Le Baron perché (titre original en italien : Il Barone rampante) est un roman d'Italo Calvino publié en 1957 aux éditions Einaudi et ayant reçu la même année le prix Viareggio (ex æquo avec Le ceneri di Gramsci de Pier Paolo Pasolini). Ce livre s'inscrit dans la trilogie intitulée Nos ancêtres (I nostri antenati), entre Le Vicomte pourfendu et Le Chevalier inexistant.

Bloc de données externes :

(* ===== verification/Executor.v ===== *)
(** * The executor

    [res_sched_exe_mgr.cpp], [res_sched_exe_service.cpp] and [res_json_type.cpp]: the process
    with more rights that runs plugins of its own, sets scheduling policies of threads and
    kills processes on behalf of the service.  It gets the configuration from the service,
    in one message or in batches.  Trace marks are left out; an exception that nobody
    catches is undefined. *)
From S2P Require Import Prelude Json CommonUtil Ipc ProcessGroup PluginConfig PluginMgr ServiceWorld.

(** ** Constants *)

Definition RES_TYPE_FIRST : Z := 0. (* res_exe_type.h:26 *)
Definition RES_TYPE_COMMON_SYNC : Z := RES_TYPE_FIRST. (* res_exe_type.h:28 *)
Definition RES_TYPE_THERMAL_AWARE_SYNC_EVENT : Z := 1. (* res_exe_type.h:30 *)
Definition EWS_TYPE_SOCPERF_EXECUTOR_SYNC_EVENT : Z := 2. (* res_exe_type.h:32 *)
Definition RES_TYPE_EXECUTOR_PLUGIN_INIT : Z := 7. (* res_exe_type.h:42 *)
Definition RES_TYPE_GPU_LOAD_AWARE_SYNC_EVENT : Z := 8. (* res_exe_type.h:44 *)
Definition RES_TYPE_SYNC_END : Z := 9. (* res_exe_type.h:46 *)
Definition RES_TYPE_ASYNC_FIRST : Z := RES_TYPE_SYNC_END. (* res_exe_type.h:49 *)
Definition RES_TYPE_COMMON_ASYNC : Z := RES_TYPE_ASYNC_FIRST. (* res_exe_type.h:51 *)
Definition RES_TYPE_THERMAL_AWARE_ASYNC_EVENT : Z := 10. (* res_exe_type.h:53 *)
Definition EWS_TYPE_SOCPERF_EXECUTOR_ASYNC_EVENT : Z := 11. (* res_exe_type.h:55 *)
Definition RES_TYPE_SOCK_EXECUTOR_ASYNC_EVENT : Z := 12. (* res_exe_type.h:57 *)
Definition RES_TYPE_EXT_SUSPEND_MANAGER_SA_CHANGED : Z := 13. (* res_exe_type.h:59 *)
Definition RES_TYPE_STANDBY_EXECUTOR_ASYNC_EVENT : Z := 14. (* res_exe_type.h:61 *)
Definition RES_TYPE_LAST : Z := 1000. (* res_exe_type.h:63 *)
Definition RES_TYPE_DEBUG : Z := RES_TYPE_LAST. (* res_exe_type.h:65 *)

Definition RSSEXE_NO_ERR : Z := 0. (* res_sched_exe_constants.h:35 *)
Definition RSSEXE_PERMISSION_DENIED : Z := 1. (* res_sched_exe_constants.h:37 *)
Definition RSSEXE_PLUGIN_ERROR : Z := -1. (* res_sched_exe_constants.h:47 *)
Definition RSSEXE_GET_SERVICE_FAIL : Z := 5. (* res_sched_exe_constants.h:55 *)
Definition RSSEXE_CONNECT_FAIL : Z := 6. (* res_sched_exe_constants.h:57 *)
Definition RSSEXE_REPLY_EMPTY : Z := 7. (* res_sched_exe_constants.h:59 *)

Definition SIGNAL_KILL : Z := 9. (* res_sched_exe_mgr.cpp:37 *)
Definition MAX_CONFIG_SIZE : Z := 1024 * 1024. (* res_sched_exe_mgr.cpp:38 *)
Definition PAYLOAD_MAX_SIZE : Z := 4096. (* res_sched_exe_service.cpp:41 *)
Definition RSS_UID : Z := 1096. (* res_sched_exe_service.cpp:43 *)
Definition DUMP_PERMISSION : string := "ohos.permission.DUMP". (* res_sched_exe_service.cpp:40 *)
Definition RES_TYPE_EXT : string := "extType". (* res_sched_exe_service.cpp:44 *)

(** res_sched_exe_mgr.cpp:45-53 [resTypeToStr] *)
Definition resTypeToStr : gmap Z string := list_to_map [
  (RES_TYPE_COMMON_SYNC, "RES_TYPE_COMMON_SYNC");
  (RES_TYPE_COMMON_ASYNC, "RES_TYPE_COMMON_ASYNC");
  (RES_TYPE_THERMAL_AWARE_SYNC_EVENT, "THERMAL_AWARE_SYNC_EVENT");
  (RES_TYPE_THERMAL_AWARE_ASYNC_EVENT, "THERMAL_AWARE_ASYNC_EVENT");
  (RES_TYPE_SOCK_EXECUTOR_ASYNC_EVENT, "SOCK_EXECUTOR_ASYNC_EVENT");
  (RES_TYPE_STANDBY_EXECUTOR_ASYNC_EVENT, "RES_TYPE_STANDBY_EXECUTOR_ASYNC_EVENT");
  (RES_TYPE_DEBUG, "DEBUG_COMMAND")].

Il raconte la vie d'un jeune homme appelé Côme Laverse du Rondeau au XVIIIe siècle ,un jeune aristocrate de la Ligurie ,qui décide, un beau jour, de grimper dans un arbre et de ne plus en descendre. Il passera toute sa vie dans les arbres, sans plus mettre pied à terre, afin de prouver à ses contemporains le vrai sens de la liberté et de l'intelligence, leur démontrer surtout qu'ils vivent dans la médiocrité tant au niveau de leur rapport à la nature que dans leurs amours, tellement dépourvues de folie, ou dans leur engagement historique.

Résumé[modifier | modifier le code]

Le 15 juin 1767, à Ombreuse, près de Gènes, en Ligurie, Cosimo Piovasco di Rondò, devenu dans la traduction en français Côme Laverse du Rondeau, qui a à peine douze ans, se révolte contre sa vieille famille aristocratique un peu déchue (son père, le baron Arminius Laverse du Rondeau, qui veut devenir duc mais est persuadé d’être la victime d’un complot des jésuites ; sa mère, Konradine, la fille d’un général allemand qui rêve d’armées et de batailles ; son oncle qui, à demi Ottoman, est passionné d’apiculture et d’hydraulique), contre son précepteur, l’abbé Fauchelafleur (un vieux janséniste gagné par les idées nouvelles), surtout contre sa sœur, Baptiste, qui triomphe des palefreniers au jeu du bras de fer, chasse le rat, la nuit, un chandelier à la main, un fusil sous le bras, cultive des lubies culinaires, étant spécialiste des croquettes au foie de rat, des pattes de sauterelles, des queues de porc rôties enroulées en forme de gimblettes, préparant avec un malin et sadique plaisir des escargots sous maintes formes pour les déjeuners en famille. Comme, ce jour-là, elle est parvenue à décapiter des escargots pour piquer « ces têtes molles de petits chevaux avec un cure- dents, je pense, sur autant de beignets », Côme refuse de manger une fois de plus ces mollusques, et est chassé de la table. Il monte alors dans « une yeuse » (un chêne) du jardin familial, comme les garçons de son âge sont habitués à le faire. Mais, contrairement aux autres garçons, il ne va jamais en descendre.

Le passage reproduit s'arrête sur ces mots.